**TASK TO CARRY OUT:** Count how many lines in the data below include "Lemma". Answer with the number only.

Entries taken from a collection
========
Lemma emit_ok (sl : list Z) (consts : list (E4 F)) cursor dst nd srcs :
  Forall2 (fun c s => 0 <= c /\ sl !! Z.to_nat c = Some s) (n_Children nd) srcs ->
  match node_ks (n_Operator nd) with Some ks => length ks = length (n_Children nd) | None => True end ->
  emit sl consts cursor dst nd =
  Ok (node_words (n_Operator nd) dst srcs (match n_Operator nd with OConstant _ => zlen consts | _ => cursor end),
      consts ++ match n_Operator nd with OConstant v => [GetExt v] | _ => [] end,
      cursor + match n_Operator nd with OVariable _ => 1 | _ => 0 end).
Proof.
  intros Hss Hk. assert (zlen srcs = zlen (n_Children nd)) as El by (unfold zlen; by rewrite (Forall2_length _ _ _ Hss)).
  unfold emit, node_words. destruct (n_Operator nd) as [g|m|ks|ks|]; cbn [node_ks] in Hk; rewrite ?app_nil_r, ?Z.add_0_r, ?El; try done.
  - by rewrite (operand_words_ok _ _ _ srcs).
  - by rewrite (operand_words_ok _ _ _ srcs).
  - by rewrite (slot_words_ok _ _ srcs).
Qed.

Lemma compile_node_ok i nd st :
  state_alloc i st -> (i < n)%nat -> node_fine i nd -> uses_ok lu i nd ->
  exists st' dst srcs idx, compile_node lu st (Z.of_nat i, nd) = Ok st' /\ node_step i nd st st' dst srcs idx.
Proof.
  intros Hst Hi [Hc Hk] Hu. pose proof (getSlot_ok i st Hst) as Hg. unfold compile_node. destruct (getSlot st) as [[dst free] next].
  destruct Hg as (Hd & Hn & Hdf & Hal & Hfresh). pose proof Hal as (Hl & Hn0 & Hnd & Hf & Hlive & Hinj).
  rewrite set_index_insert by (unfold zlen; lia). rewrite Nat2Z.id. cbn [mbind outcome_bind]. set (sl := <[i := dst]> (slots st)).
  assert (forall j, j <> i -> sl !! j = slots st !! j) as Hsl by (intros j Hj; unfold sl; by rewrite list_lookup_insert_ne).
  destruct (child_slots i (n_Children nd) (slots st) Hc) as (srcs & Hsrcs); [lia|].
  assert (Forall2 (fun c s => 0 <= c /\ sl !! Z.to_nat c = Some s) (n_Children nd) srcs) as Hsrcs'.
  { apply Forall2_same_length_lookup. pose proof Hsrcs as [El Hs]%Forall2_same_length_lookup. split; [done|]. intros k c s Hkc Hks. destruct (Hs k c s Hkc Hks) as [Hc0 Hs0]. split; [done|].
    rewrite Forall_lookup in Hc. specialize (Hc k c Hkc). rewrite Hsl by lia. done. }
  rewrite (emit_ok sl _ _ dst nd srcs) by done. cbn [mbind outcome_bind]. unfold free_children.
  destruct (free_loop_ok sl i next dst (n_Children nd) free []) as (free' & E & Hnd' & Hf' & Hd' & Hl').
  - unfold sl. by rewrite length_insert.
  - done.
  - intros j s Hj Hs. rewrite Hsl in Hs by (destruct Hj; lia). split; [by apply (Hlive j)|by eapply Hfresh].
  - intros j k s Hj Hk' Hs Hs'. rewrite Hsl in Hs by (destruct Hj; lia). rewrite Hsl in Hs' by (destruct Hk'; lia). by eapply Hinj.
  - unfold uses_ok in Hu. rewrite Forall_forall in Hc, Hu |- *. intros c Hc'. split; [by apply Hc|by apply Hu].
  - done.
  - done.
  - done.
  - by intros s ?%elem_of_nil.
  - intros j s Hj Hs Hin. rewrite Hsl in Hs by (destruct Hj; lia). by destruct (Hlive j s Hj Hs).
  - rewrite E. cbn [mbind outcome_bind]. eexists _, dst, srcs, _. split; [reflexivity|]. split; cbn [bytecode slots freeSlots nextSlot constants inputCursor]; try done.
    + by destruct (n_Operator nd).
    + split_and!; try done; [unfold sl; by rewrite length_insert| |].
      * intros j s Hj Hs. destruct (live_succ i j Hj) as [Hj'| ->].
        -- split; [|apply (Hl' j s Hj); [destruct Hj'; lia|done]]. rewrite Hsl in Hs by (destruct Hj'; lia). by apply (Hlive j).
        -- unfold sl in Hs. rewrite list_lookup_insert_eq in Hs by lia. by injection Hs as <-.
      * intros j k s Hj Hk' Hs Hs'. destruct (live_succ i j Hj) as [Hj'| ->], (live_succ i k Hk') as [Hk''| ->]; [| | |done].
        -- rewrite Hsl in Hs by (destruct Hj'; lia). rewrite Hsl in Hs' by (destruct Hk''; lia). by eapply Hinj.
        -- exfalso. rewrite Hsl in Hs by (destruct Hj'; lia). unfold sl in Hs'. rewrite list_lookup_insert_eq in Hs' by lia. injection Hs' as <-. by apply (Hfresh j dst).
        -- exfalso. rewrite Hsl in Hs' by (destruct Hk''; lia). unfold sl in Hs. rewrite list_lookup_insert_eq in Hs by lia. injection Hs as <-. by apply (Hfresh k dst).
Qed.

Lemma initial_alloc : state_alloc 0 (mkCompiler [] [] (replicate n 0) [] 0 0).
Proof.
  unfold state_alloc, alloc_ok. cbn [slots freeSlots nextSlot]. split_and!; [apply length_replicate|done|apply NoDup_nil_2|apply Forall_nil_2|intros j s [Hj _]; lia|intros j k s [Hj _]; lia].
Qed.
End Slots.

(** ** Variables *)

Section Variables.
Context {F : Type} `{ExtOps F} (blake2b : string -> E4 F).
Abbreviation expr := (Expression F).

(** Every node is in the map, and every variable has one node. *)
Definition vars_ok (b : ExpressionBoard F) : Prop :=
  (forall nd, nd ∈ Nodes b -> is_Some (hmap_get (ESHashesToPos b) (n_ESHash nd))) /\
  (forall nd m, nd ∈ Nodes b -> n_Operator nd = OVariable m -> n_ESHash nd = metadataToESH blake2b m) /\
  NoDup (ListVariableMetadata b).

Lemma push_node_vars b nd :
  vars_ok b -> (forall m, n_Operator nd = OVariable m -> n_ESHash nd = metadataToESH blake2b m /\ hmap_get (ESHashesToPos b) (n_ESHash nd) = None) ->
  vars_ok (push_node b nd).2.
Proof.
  intros (Hmap & Hvar & Hnd) Hn. unfold push_node, vars_ok, ListVariableMetadata in *. cbn [snd Nodes ESHashesToPos]. split_and!.
  - intros nd' Hin. cbn [hmap_get]. case_bool_decide as E; [done|]. apply elem_of_app in Hin as [Hin|Hin]; [by apply Hmap|]. apply list_elem_of_singleton in Hin as ->. done.
  - intros nd' m Hin Ho. apply elem_of_app in Hin as [Hin|Hin]; [by apply Hvar|]. apply list_elem_of_singleton in Hin as ->. by apply Hn.
  - rewrite omap_app. cbn [omap list_omap]. destruct (n_Operator nd) as [g|m|ks|ks|] eqn:Eo; cbn [variable_of]; try (by rewrite app_nil_r).
    destruct (Hn m eq_refl) as [Hh Hnone]. apply NoDup_app. split; [done|]. split; [|apply NoDup_singleton]. intros m' Hin ->%list_elem_of_singleton.
    apply list_elem_of_omap in Hin as (nd' & Hin & Hm'). destruct (n_Operator nd') as [|m''| | |] eqn:Eo'; cbn in Hm'; try done. injection Hm' as ->.
    destruct (Hmap nd' Hin) as (x & Hx). rewrite (Hvar nd' m Hin Eo'), <- Hh, Hnone in Hx. done.
Qed.

Lemma anchor_vars e b : valid blake2b e -> vars_ok b -> vars_ok (anchor e b).2.
Proof.
  revert b. induction e as [h cs op bb IH] using Expression_nested_ind. set (e := mkExpression h cs op bb). intros b Hv Hb.
  rewrite anchor_unfold. destruct (hmap_get (ESHashesToPos b) (ESHash e)) as [id|] eqn:Eh; [done|]. pose proof (valid_children _ _ Hv) as Hvc. change (Children e) with cs in *.
  assert (vars_ok (anchor_children cs b).2) as Hc.
  { clear -IH Hvc Hb. revert b Hb. induction IH as [|c cs Hc _ IH]; intros b Hb; [done|]. apply Forall_cons in Hvc as [Hv1 Hv2]. cbn [anchor_children]. specialize (Hc b Hv1 Hb). destruct (anchor c b) as [id b1].
    specialize (IH Hv2 b1 Hc). change ((fix children (l : list expr) (b : ExpressionBoard F) : list Z * ExpressionBoard F := _) cs b1) with (anchor_children cs b1). by destruct (anchor_children cs b1). }
  destruct (anchor_children cs b) as [ids b1] eqn:Ec. apply push_node_vars; [done|]. cbn [n_Operator n_ESHash]. intros m Eo. pose proof (valid_node _ _ Hv) as [Hs Hh]. rewrite Eo in Hs, Hh. cbn [shape_ok] in Hs.
  change (Children e) with cs in Hs. rewrite Hs in Ec. injection Ec as _ <-. split; [|done]. rewrite Hh. done.
Qed.

Lemma Board_vars e : valid blake2b e -> NoDup (ListVariableMetadata (Board e)).
Proof.
  intros Hv. apply (anchor_vars e emptyBoard Hv). split_and!; [by intros nd ?%elem_of_nil|by intros nd m ?%elem_of_nil|]. apply NoDup_nil_2.
Qed.
End Variables.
========
**FINAL ANSWER:** 6